Saturday, January 31, 2009

Persatuan dalam Democrazy ...


Indonesia memang luar biasa, one country, 17.508 islands (moga-moga tidak terus berkurang, dengan adanya global warming, ‘ekspor’ tanah ke Singapura, dan lepasnya Sipadan & Ligitan), 483 distinct cultures, more than 250 native languages. Tetapi sesuai semangat persatuan Bung Karno, mestinya bukan menjadi alasan untuk terus berkembangnya sikap primordial dan eksklusifisme atau apa pun namanya (masih bingung cari istilah yang pas, ada usulan … :) … ), yang kebablasan mengkotak-kotak-kan bangsa dan cenderung kontraproduktif dengan arah pembangunan bangsa.

Bukan berarti tidak setuju dengan kebebasan berekspresi dan menyampaikan pendapat, tetapi sebetulnya pusing juga kalau melihat 40 lebih partai politik dalam pemilu. Setelah reformasi 1998, memang Indonesia, dalam pandangan saya, seperti memasuki tahapan dalam suatu siklus demokrasi dan politik yang memunculkan partai baru sebagai salah satu jalan keluar menyelesaikan perbedaan pendapat. Pemunculan ‘kotak’ baru sebagai jalan keluar, atau setidaknya membuat ‘kotak’ modifikasi dari kotak lama.

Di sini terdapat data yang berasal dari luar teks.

(* ===== verification/TestKit.v ===== *)
(** * The program's own tests, on the model: the kit

    The tests of [src/] are programs over the model here, run on an empty store.  The
    packages they go through have executable stand-ins: a reader and a writer of XML and of
    JSON text for the documents that the tests use, path matching by the program's
    route table, credentials in the clear.  Each test file ends with the lemma that
    all its tests pass. *)
From Stdlib Require Import Ascii NArith ZArith.
From S2P Require Import Prelude RustStr Effects Models Db DbUsers Ical Http Xml CaldavHandlers.
From S2P Require Import CaldavRouter Json Mcp Sim.
From stdpp Require Import pretty.
From stdpp Require Import options.

Declare Scope test_scope.
Delimit Scope test_scope with test.
Notation "a ==? b" := (bool_decide (a = b)) (at level 70, no associativity) : test_scope.
Notation "a !=? b" := (negb (bool_decide (a = b))) (at level 70, no associativity) : test_scope.
Open Scope test_scope.

(** Texts with double quotes are written with single ones. *)
Definition dq (s : string) : string := Str.replace_char "'" (String DQ "") s.

(** ** XML text *)

Module XmlText.

Definition local_name (name : string) : string :=
  match Str.split_once COLON name with Some (_, l) => l | None => name end.

(** Up to the first space or line end. *)
Fixpoint word (s : string) : string * string :=
  match s with
  | "" => ("", "")
  | String c s' =>
      if bool_decide (c ∈ [" "%char; NL; CR; TAB]) then ("", s)
      else let '(w, rest) := word s' in (String c w, rest)
  end.

Fixpoint attributes (fuel : nat) (s : string) : list (string * string) :=
  match fuel with
  | 0 => []
  | S fuel =>
      match Str.split_once "=" (Str.trim_start s) with
      | Some (key, String q rest) =>
          match Str.split_once q rest with
          | Some (value, rest) => (key, value) :: attributes fuel rest
          | None => []
          end
      | _ => []
      end
  end.

Definition start (inside : string) : BytesStart.t :=
  let '(name, rest) := word inside in
  BytesStart.mk name (local_name name) (attributes (String.length rest) rest).

Definition markup (inside : string) : Event :=
  if Str.starts_with "?" inside || Str.starts_with "!" inside then EvOther
  else match Str.strip_prefix "/" inside with
       | Some name => EvEnd (local_name (Str.trim name))
       | None =>
           match Str.strip_suffix "/" inside with
           | Some e => EvEmpty (start e)
           | None => EvStart (start inside)
           end
       end.

(** The named entities. *)
Definition entities : list (string * string) :=
  [("&lt;", "<"); ("&gt;", ">"); ("&amp;", "&"); ("&apos;", "'"); ("&quot;", String DQ "")].

Fixpoint unescape (fuel : nat) (s : string) : string :=
  match fuel, s with
  | S fuel, String c s' =>
      match Str.first_some (λ e, (e.2,.) <$> Str.strip_prefix e.1 s) entities with
      | Some (t, rest) => t +:+ unescape fuel rest
      | None => String c (unescape fuel s')
      end
  | _, _ => ""
  end.

Definition escape (s : string) : string :=
  foldl (λ s e, match e.2 with String c _ => Str.replace_char c e.1 s | "" => s end) s
    [("&amp;", "&"); ("&lt;", "<"); ("&gt;", ">"); ("&apos;", "'"); ("&quot;", String DQ "")].

(** The text up to the next tag. *)
Definition text_event (t : string) : list Event :=
  let t := Str.trim t in
  if Str.is_empty t then [] else [EvText (unescape (String.length t) t)].

Fixpoint read_fuel (fuel : nat) (s : string) : list Event :=
  match fuel with
  | 0 => []
  | S fuel =>
      match Str.split_once "<" s with
      | None => text_event s
      | Some (t, rest) =>
          text_event t ++
          match Str.split_once ">" rest with
          | Some (inside, rest) => markup inside :: read_fuel fuel rest
          | None => [EvError]
          end
      end
  end.

Definition read (s : string) : list Event := read_fuel (String.length s) s.

Definition attribute (a : string * string) : string :=
  " " +:+ a.1 +:+ "=" +:+ String DQ (escape a.2 +:+ String DQ "").

Definition write_op (op : WriteOp) : string :=
  match op with
  | WDecl => dq "<?xml version='1.0' encoding='utf-8'?>"
  | WStart name attrs =>
      "<" +:+ name +:+ String.concat "" (attribute <$> attrs) +:+ ">"
  | WText text => escape text
  | WEnd name => "</" +:+ name +:+ ">"
  | WEmpty name => "<" +:+ name +:+ "/>"
  | WRaw bytes => bytes
  end.
End XmlText.

#[export] Instance xml_text : QuickXml := {
  xml_read := XmlText.read;
  xml_write := λ ops, String.concat "" (XmlText.write_op <$> ops);
}.

(** ** JSON text *)

Module JsonText.

Definition escapes : list (ascii * ascii) :=
  [(DQ, DQ); ("\", "\"); (NL, "n"); (CR, "r"); (TAB, "t")]%char.

Fixpoint escape (s : string) : string :=
  match s with
  | "" => ""
  | String c s' =>
      match head (bfilter (λ e, bool_decide (e.1 = c)) escapes) with
      | Some (_, e) => String "\" (String e (escape s'))
      | None => String c (escape s')
      end
  end.

Definition quoted (s : string) : string := String DQ (escape s +:+ String DQ "").

Fixpoint show (v : json) : string :=
  match v with
  | JNull => "null"
  | JBool b => if b then "true" else "false"
  | JNumber (PosInt n) => pretty n
  | JNumber (NegInt z) => pretty z
  | JNumber (Float t) => t
  | JString s => quoted s
  | JArray items => "[" +:+ String.concat "," (show <$> items) +:+ "]"
  | JObject members =>
      "{" +:+ String.concat "," ((λ '(k, v), quoted k +:+ ":" +:+ show v) <$> members) +:+ "}"
  end.

(** The rest of a string, after its opening quote. *)
Fixpoint string_rest (s : string) : option (string * string) :=
  match s with
  | "" => None
  | String c s' =>
      if bool_decide (c = DQ) then Some ("", s')
      else if bool_decide (c = "\"%char) then
        match s' with
        | "" => None
        | String e s'' =>
            '(t, rest) ← string_rest s'';
            '(c, _) ← head (bfilter (λ x, bool_decide (x.2 = e)) escapes);
            Some (String c t, rest)
        end
      else '(t, rest) ← string_rest s'; Some (String c t, rest)
  end.

Fixpoint digits (acc : N) (s : string) : N * string :=
  match s with
  | String c s' =>
      if Str.byte_in 48 57 c then digits (acc * 10 + (N_of_ascii c - 48))%N s' else (acc, s)
  | "" => (acc, s)
  end.

(** Items between separators, up to the closing character. *)
Fixpoint items {A} (item : string → option (A * string)) (close : ascii) (fuel : nat)
    (s : string) : option (list A * string) :=
  match fuel with
  | 0 => None
  | S fuel =>
      '(a, rest) ← item s;
      match Str.trim_start rest with
      | String c rest =>
          if bool_decide (c = close) then Some ([a], rest)
          else if bool_decide (c = ","%char) then
            '(l, rest) ← items item close fuel rest; Some (a :: l, rest)
          else None
      | "" => None
      end
  end.

(** Perhaps no item at all. *)
Definition sequence {A} (item : string → option (A * string)) (close : ascii) (s : string) :
    option (list A * string) :=
  match Str.strip_prefix (String close "") (Str.trim_start s) with
  | Some rest => Some ([], rest)
  | None => items item close (String.length s) s
  end.

Definition member (value : string → option (json * string)) (s : string) :
    option ((string * json) * string) :=
  match Str.strip_prefix (String DQ "") (Str.trim_start s) with
  | Some s =>
      '(k, rest) ← string_rest s;
      rest ← Str.strip_prefix ":" (Str.trim_start rest);
      '(v, rest) ← value rest; Some ((k, v), rest)
  | None => None
  end.

Fixpoint value (fuel : nat) (s : string) : option (json * string) :=
  match fuel with
  | 0 => None
  | S fuel =>
      let s := Str.trim_start s in
      match Str.first_some (λ w, (w.2,.) <$> Str.strip_prefix w.1 s)
              [("null", JNull); ("true", JBool true); ("false", JBool false)], s with
      | Some r, _ => Some r
      | None, String c s' =>
          if bool_decide (c = DQ) then '(t, rest) ← string_rest s'; Some (JString t, rest)
          else if bool_decide (c = "["%char) then
            '(l, rest) ← sequence (value fuel) "]" s'; Some (JArray l, rest)
          else if bool_decide (c = "{"%char) then
            '(l, rest) ← sequence (member (value fuel)) "}" s'; Some (JObject l, rest)
          else if bool_decide (c = "-"%char) then
            let '(n, rest) := digits 0 s' in Some (JNumber (NegInt (- Z.of_N n)), rest)
          else if Str.byte_in 48 57 c then
            let '(n, rest) := digits 0 s in Some (JNumber (PosInt n), rest)
          else None
      | None, "" => None
      end
  end.

Definition from_slice (s : string) : Result json string :=
  match value (String.length s) s with
  | Some (v, rest) => if Str.is_empty (Str.trim rest) then Ok v else Err "trailing characters"
  | None => Err "expected value"
  end.
End JsonText.

#[export] Instance json_text : Serde := {
  json_from_slice := JsonText.from_slice;
  request_error := λ _, "invalid request";
  json_to_vec := JsonText.show;
  json_pretty := JsonText.show;
}.

(** ** The other packages *)

#[export] Existing Instances Sim.sqlite Sim.argon2 Sim.rng Sim.chrono Sim.base64.

(** Identifiers of the usual length, that differ in their last digits. *)
Definition uuid_text (version : string) (n : N) : string :=
  let digits := pretty n in
  "00000000-0000-" +:+ version +:+ "000-8000-" +:+
    String.concat "" (replicate (12 - String.length digits) "0") +:+ digits.

#[export] Instance test_uuids : Uuids := { uuid_v4 := uuid_text "4"; uuid_v7 := uuid_text "7" }.

(** ** Tests *)

(** A test ends well, or in a failed [unwrap] or assertion. *)
Definition TestM (A : Type) : Type := M (Result A string).
Definition Test : Type := TestM unit.

Definition unwrap {A E} (p : M (Result A E)) : TestM A := with_err (λ _, "unwrap of an error") p.
Definition unwrap_some {A} (o : option A) : TestM A := mret (ok_or o "unwrap of none").

(** [.await.unwrap().unwrap()]. *)
Definition unwrap2 {A E} (p : M (Result (option A) E)) : TestM A := o ←? unwrap p; unwrap_some o.

(** A call whose error is looked at. *)
Definition attempt {A} (p : M A) : TestM A := a ← p; mret (Ok a).

Definition check (assertions : list bool) : Test :=
  mret (if forallb id assertions then Ok tt else Err "assertion failed").

(** A test starts on the pool of [test_pool]: the empty schema. *)
Definition passes (t : Test) : bool :=
  is_some_b (result_ok (run t (mkWorld 0 (mkStore Db.empty ∅))).1).

(** The names of the tests that fail. *)
Definition failures (tests : list (string * Test)) : list string :=
  fst <$> bfilter (λ t, negb (passes t.2)) tests.

Definition is_not_found {A} (r : AppResult A) : bool :=
  match r with Err (AppError.NotFound _) => true | _ => false end.
Definition is_conflict {A} (r : AppResult A) : bool :=
  match r with Err (AppError.Conflict _) => true | _ => false end.

(** ** HTTP *)

Definition hex (c : ascii) : option N :=
  let n := N_of_ascii c in
  if Str.byte_in 48 57 c then Some (n - 48)%N
  else if Str.byte_in 65 70 c then Some (n - 55)%N
  else if Str.byte_in 97 102 c then Some (n - 87)%N
  else None.

Fixpoint decoded (s : string) : string :=
  match s with
  | String c (String a (String b s' as s2) as s1) =>
      if bool_decide (c = PERCENT) then
        match hex a, hex b with
        | Some h, Some l => String (ascii_of_N (h * 16 + l)) (decoded s')
        | _, _ => String c (decoded s1)
        end
      else String c (decoded s1)
  | String c s' => String c (decoded s')
  | "" => ""
  end.

(** The captures of a path that matches a template, segment by segment. *)
Fixpoint captures (template path : list string) : option (list string) :=
  match template, path with
  | [], [] => Some []
  | t :: template, p :: path =>
      if Str.starts_with "{" t then
        if Str.is_empty p then None else cons (decoded p) <$> captures template path
      else if decide (t = p) then captures template path else None
  | _, _ => None
  end.

Definition route (uri : string) : option (Router.Endpoint * list string) :=
  Str.first_some (λ r : string * Router.Endpoint,
    (r.2,.) <$> captures (Str.split SLASH r.1) (Str.split SLASH uri)) Router.routes.

Fixpoint lower (s : string) : string :=
  match s with
  | "" => ""
  | String c s' =>
      String (if Str.byte_in 65 90 c then ascii_of_N (N_of_ascii c + 32) else c) (lower s')
  end.

Definition request (method : string) (headers : list (string * string)) (body : string) :
    Request.t :=
  Request.mk method ((λ h, (lower h.1, Some h.2)) <$> headers) (BodyBytes body).

Definition response (r : Reply) : TestM Response.t :=
  mret (match r with Respond resp => Ok resp | Panicked => Err "the handler panicked" end).

(** [router(pool).oneshot(req).await.unwrap()] of the CalDAV router. *)
Definition oneshot (method uri : string) (headers : list (string * string)) (body : string) :
    TestM Response.t :=
  match route uri with
  | Some (e, cs) =>
      p ←? unwrap_some (Router.call e cs (request method headers body));
      r ←? attempt p; response r
  | None => response (text 404 "")
  end.

Definition get_header (name : string) (r : Response.t) : option string :=
  response_header (lower name) (Respond r).

Definition basic_auth_header (username password : string) : string :=
  "Basic " +:+ username +:+ ":" +:+ password.

Definition has_status (s : Z) (r : Response.t) : bool := bool_decide (Response.status r = s).
Definition body_has (s : string) (r : Response.t) : bool := Str.contains s (Response.body r).

(** *** JSON values in assertions *)

Definition path (keys : list string) (v : json) : json := foldl (λ v k, Json.index k v) v keys.
Definition as_i64 (v : json) : option Z :=
  match v with
  | JNumber (PosInt n) => Some (Z.of_N n)
  | JNumber (NegInt z) => Some z
  | _ => None
  end.
Definition as_bool (v : json) : option bool := match v with JBool b => Some b | _ => None end.
Definition as_array (v : json) : option (list json) :=
  match v with JArray l => Some l | _ => None end.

Mungkin saya salah, tetapi kelihatannya jalan keluar tersebut belum akan bisa menyelesaikan akar permasalahannya. Untuk menyelesaikan suatu permasalahan kita harus memahami dinamika dari permasalahan, bukan hanya sekedar menyederhanakan masalah atau kebalikannya, demi tidak meninggalkan detail, malah membuat skema pemecahan masalah yang membuat masalah menjadi kelihatan semakin kompleks dan rumit.

Saya salut dengan Mikhail Gorbachev yang sangat jeli memahami dinamika masalah perang dingin yang ditandai perlombaan senjata nuklir antara blok barat dan timur, atau “arms race” pada tahun 80-an (kalau gak salah ingat). Pengembangan senjata nuklir di satu pihak selalu dijawab dengan penambahan senjata nuklir juga oleh pihak lain, menjadi suatu siklus maut. Pada masa itu, siklus maut ini kelihatannya terlalu rumit dan kompleks untuk diurai. Tetapi “Arms race” akhirnya berubah jadi “Peace race” atau perlombaan menuju damai, setelah Gorbachev mengambil inisiatif pengurangan senjata nuklir yang diikuti oleh blok barat (Senge dalam "Fifth Discipline"). Sehingga mulai putuslah siklus maut “arms race” dan istilah “perang dingin” mulai menghilang dari kosa kata “Dunia dalam Berita”.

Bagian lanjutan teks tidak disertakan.